In Margaret Verble’s newest, “When Two Feathers Fell from the Sky,” a young Cherokee woman makes her way in 1920s Nashville as a horse diver, sitting astride the animal as they plunge into a pool in a side show at a zoo. As fanciful as that sounds, Verble’s novel is rooted in truth, which makes it all the stranger. Verble’s first novel, “Maud’s Line,” was a finalist for the Pulitzer Prize. She is an enrolled citizen in the Cherokee Nation of Oklahoma and lives in Lexington, Ky.
BOOKS: What are you reading currently?
VERBLE: I’m reading Tiya Miles’s “All That She Carried.” I had read her previous book, “The House on Diamond Hill,” which is about the James Vann, a Cherokee chief and plantation owner in Georgia. I thought it was so enlightening. Her new book is history but it also has a lot of imagination. I like to read a lot of nonfiction and a lot on the Cherokees, such as “The Payne-Butrick Papers” from the 1830s, which I’m reading currently. A lot of these original sources are very expensive but I love reading them.
BOOKS: Do you read about other topics in nonfiction?
VERBLE: I have this shameful little habit of reading true crime. One that is wonderful is Hallie Rubenhold’s “The Five: The Untold Lives of the Women Killed by Jack the Ripper.” I enjoyed Casey Cep’s “Furious Hours: Murder, Fraud, and the Last Trial of Harper Lee.” It’s about an Alabama case Lee researched but also about why she didn’t write more books. It combines true crime with literary biography.
BOOKS: What have you liked for fiction recently?
VERBLE: I just finished Louise Erdrich’s newest, “The Sentence.” I enjoyed that as much as anything she’s written in the past. I’m a big fan of Sarah Waters, the British novelist, who’s well known in the UK but not as much here. Her last one was “The Paying Guests.” I tend toward British authors because I worked and lived there for 12 years. I like Ian McEwan and Hilary Mantel. I’ll read anything she writes.
BOOKS: Are there authors you think have done a good job of reflecting Native American experience?
VERBLE: I think Louise does. So does Thomas King but he’s controversial. He claims to be Cherokee but people who are not enrolled (in a tribe) are not held in high favor. Still I enjoy his work. He’s been able to catch a lot of Native American humor. It’s different. Louise does that very well too. But I don’t read a lot of Native American literature. It’s just so painful. I can barely deal with what the US government did to the Cherokees, never mind what they did to everyone else.

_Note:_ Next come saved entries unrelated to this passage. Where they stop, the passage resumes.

(** X7.  Building the options of a multiselect fails with a TypeError
    exactly when its column holds both a NULL and a name: one sale whose
    dimension row was not found stops the page before any chart. *)
Theorem options_fail_iff_mixed_null (col : Row -> cell) (df : DataFrame) :
  options col df = None <->
  (exists r, In r df /\ col r = None) /\
  (exists r, In r df /\ col r <> None).
Proof.
  unfold options. rewrite <- (column_values col df None).
  pose proof (NoDup_unique (map col df)) as Hnd.
  pose proof (column_values col df) as Hval.
  destruct (unique (map col df)) as [|a [|b t]] eqn:E; cbn [sorted].
  - split; [discriminate | intros [[] _]].
  - split; [discriminate|]. intros [Hn [r [Hr Hne]]].
    destruct Hn as [Ha|[]]. subst a.
    assert (H : In (col r) [None]) by (apply Hval; eauto).
    destruct H as [H|[]]. now elim Hne.
  - destruct (existsb is_null (a :: b :: t)) eqn:En.
    + split; [intros _ | reflexivity].
      apply existsb_is_null in En. split; [exact En|].
      assert (Hab : a <> b).
      { intros ->. inversion Hnd as [|? ? Hx _]. apply Hx. now left. }
      destruct a as [ka|].
      * destruct (proj1 (Hval (Some ka)) (or_introl eq_refl)) as [r [Hr Ea]].
        exists r. split; [exact Hr | congruence].
      * destruct b as [kb|]; [|now elim Hab].
        destruct (proj1 (Hval (Some kb)) (or_intror (or_introl eq_refl)))
          as [r [Hr Eb]].
        exists r. split; [exact Hr | congruence].
    + split; [discriminate|]. intros [Hn _].
      apply existsb_is_null in Hn. congruence.
Qed.

Lemma NoDup_map_Some (keys : list string) :
  NoDup keys -> NoDup (map Some keys).
Proof.
  induction 1 as [|k t Hk Ht IH]; simpl; constructor; [|exact IH].
  rewrite In_map_Some. intros [k' [E Hin]]. injection E as <-. auto.
Qed.

Lemma options_spec (col : Row -> cell) (df : DataFrame)
    (opts : list cell) :
  options col df = Some opts ->
  NoDup opts /\
  (forall v, In v opts <-> exists r, In r df /\ col r = v) /\
  ascending (dropna opts).
Proof.
  unfold options. intros H.
  pose proof (NoDup_unique (map col df)) as Hnd.
  pose proof (column_values col df) as Hval.
  destruct (unique (map col df)) as [|a [|b t]] eqn:E; cbn [sorted] in H.
  - injection H as <-. repeat split; try constructor; apply Hval.
  - injection H as <-. split; [exact Hnd|]. split; [exact Hval|].
    destruct a; simpl; repeat constructor.
  - remember (a :: b :: t) as u eqn:Eu. clear Eu.
    destruct (existsb is_null u) eqn:En; [discriminate|].
    injection H as <-.
    assert (Hno : ~ In None u).
    { intros Hn. apply existsb_is_null in Hn. congruence. }
    assert (Hk : NoDup (dropna u)) by now apply NoDup_dropna.
    split; [|split].
    + apply NoDup_map_Some.
      apply (Permutation_NoDup (sort_keys_perm _) Hk).
    + intros v. rewrite <- Hval, In_map_Some. split.
      * intros [k [-> Hin]]. apply In_dropna.
        apply (Permutation_in _ (Permutation_sym (sort_keys_perm _)) Hin).
      * intros Hin. destruct v as [k|]; [|now elim Hno].
        exists k. split; [reflexivity|].
        apply (Permutation_in _ (sort_keys_perm _)). now apply In_dropna.
    + rewrite dropna_map_Some. now apply sort_keys_ascending.
Qed.

(** X8.  When the options of a multiselect are built, they are the
    values that the column takes, each once, the names in strictly
    ascending order. *)
Theorem options_are_sorted_values (col : Row -> cell) (df : DataFrame)
    (opts : list cell) :
  options col df = Some opts ->
  NoDup opts /\
  (forall v, In v opts <-> exists r, In r df /\ col r = v) /\
  ascending (dropna opts).
Proof. apply options_spec. Qed.

Lemma options_allow (col : Row -> cell) (df : DataFrame)
    (opts : list cell) (r : Row) :
  options col df = Some opts -> In r df -> allowsb opts (col r) = true.
Proof.
  intros H Hr. apply options_spec in H.
  destruct H as [_ [Hval _]]. unfold allowsb.
  apply orb_true_iff. right. apply isin_In, Hval. eauto.
Qed.

(** X9.  Ticking every option of every multiselect filters nothing:
    the result is that of leaving the four multiselects empty, whatever
    the date input holds. *)
Theorem all_options_selected (df : DataFrame)
    (stores products categories sellers : list cell) (range : list Z) :
  options STORE_CITY df = Some stores ->
  options PRODUCT_NAME df = Some products ->
  options CATEGORY df = Some categories ->
  options SALESPERSON_NAME df = Some sellers ->
  df_filtered df (mkSelection stores products categories sellers range)
  = df_filtered df (mkSelection [] [] [] [] range).
Proof.
  intros H1 H2 H3 H4. rewrite !df_filtered_filter.
  apply filter_ext_in. intros r Hr. unfold satisfiesb. simpl.
  now rewrite (options_allow _ _ _ _ H1 Hr), (options_allow _ _ _ _ H2 Hr),
    (options_allow _ _ _ _ H3 Hr), (options_allow _ _ _ _ H4 Hr).
Qed.

End SidebarFacts.

(** ** Sales without a category *)

Section NullCategories.

Import Aggregation Sidebar FilterEngine.

Lemma mixed_column_fails (col : Row -> cell) (df : DataFrame) :
  (exists r, In r df /\ col r = None) ->
  (exists r, In r df /\ col r <> None) ->
  options col df = None.
Proof.
  intros [r0 [Hr0 E0]] [r1 [Hr1 E1]].
  assert (H0 : In None (unique (map col df)))
    by (apply column_values; eauto).
  assert (H1 : In (col r1) (unique (map col df)))
    by (apply column_values; eauto).
  unfold options.
  destruct (unique (map col df)) as [|a [|b t]] eqn:E; cbn [sorted].
  - destruct H0.
  - destruct H0 as [Ha|[]]. subst a.
    destruct H1 as [H1|[]]. now elim E1.
  - apply existsb_is_null in H0. now rewrite H0.
Qed.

BOOKS: What kind of reader were you as a kid?
VERBLE: I was not a deep reader as a kid. If someone would have asked who in my senior class would become a novelist I would have been the last in line. I went to the University of Kentucky because it was a party school. I wanted to be a lawyer, but my father said lawyers don’t always make a good living and wanted me to get a teaching degree to fall back on. English was a major that could prepare me for both. Then I found out I had a weakness for literature. I fell for Thomas Hardy and Jane Austen. Once you read them, you read anything else you think: “Well golly, this is crap.”
BOOKS: Is there a favorite book of yours that nobody’s heard of?
VERBLE: “A Summons to Memphis” by Peter Taylor. I like all of his work. He won the Pulitzer Prize several years ago but if you aren’t from the South you probably don’t know who he is.
BOOKS: What’s on your to-read pile?
VERBLE: Joshua Rothman’s “The Ledger and the Chain: How Domestic Slave Traders Shaped America,” Francine Prose’s “The Vixen,” and Brooks Blevins’s “A History of the Ozark Mountains, Volume Two, The Conflicted Ozarks.”
BOOKS: Where do you keep your to-read pile?
VERBLE: I buy books and then stack them by my bed. Like a lot of us, I would do nothing but buy books. I have to have some discipline so I have a system. I study what I want to buy ahead of time. Then I buy 10 or 12 books all at once. I’ll dump some money on books. I don’t mind it at all.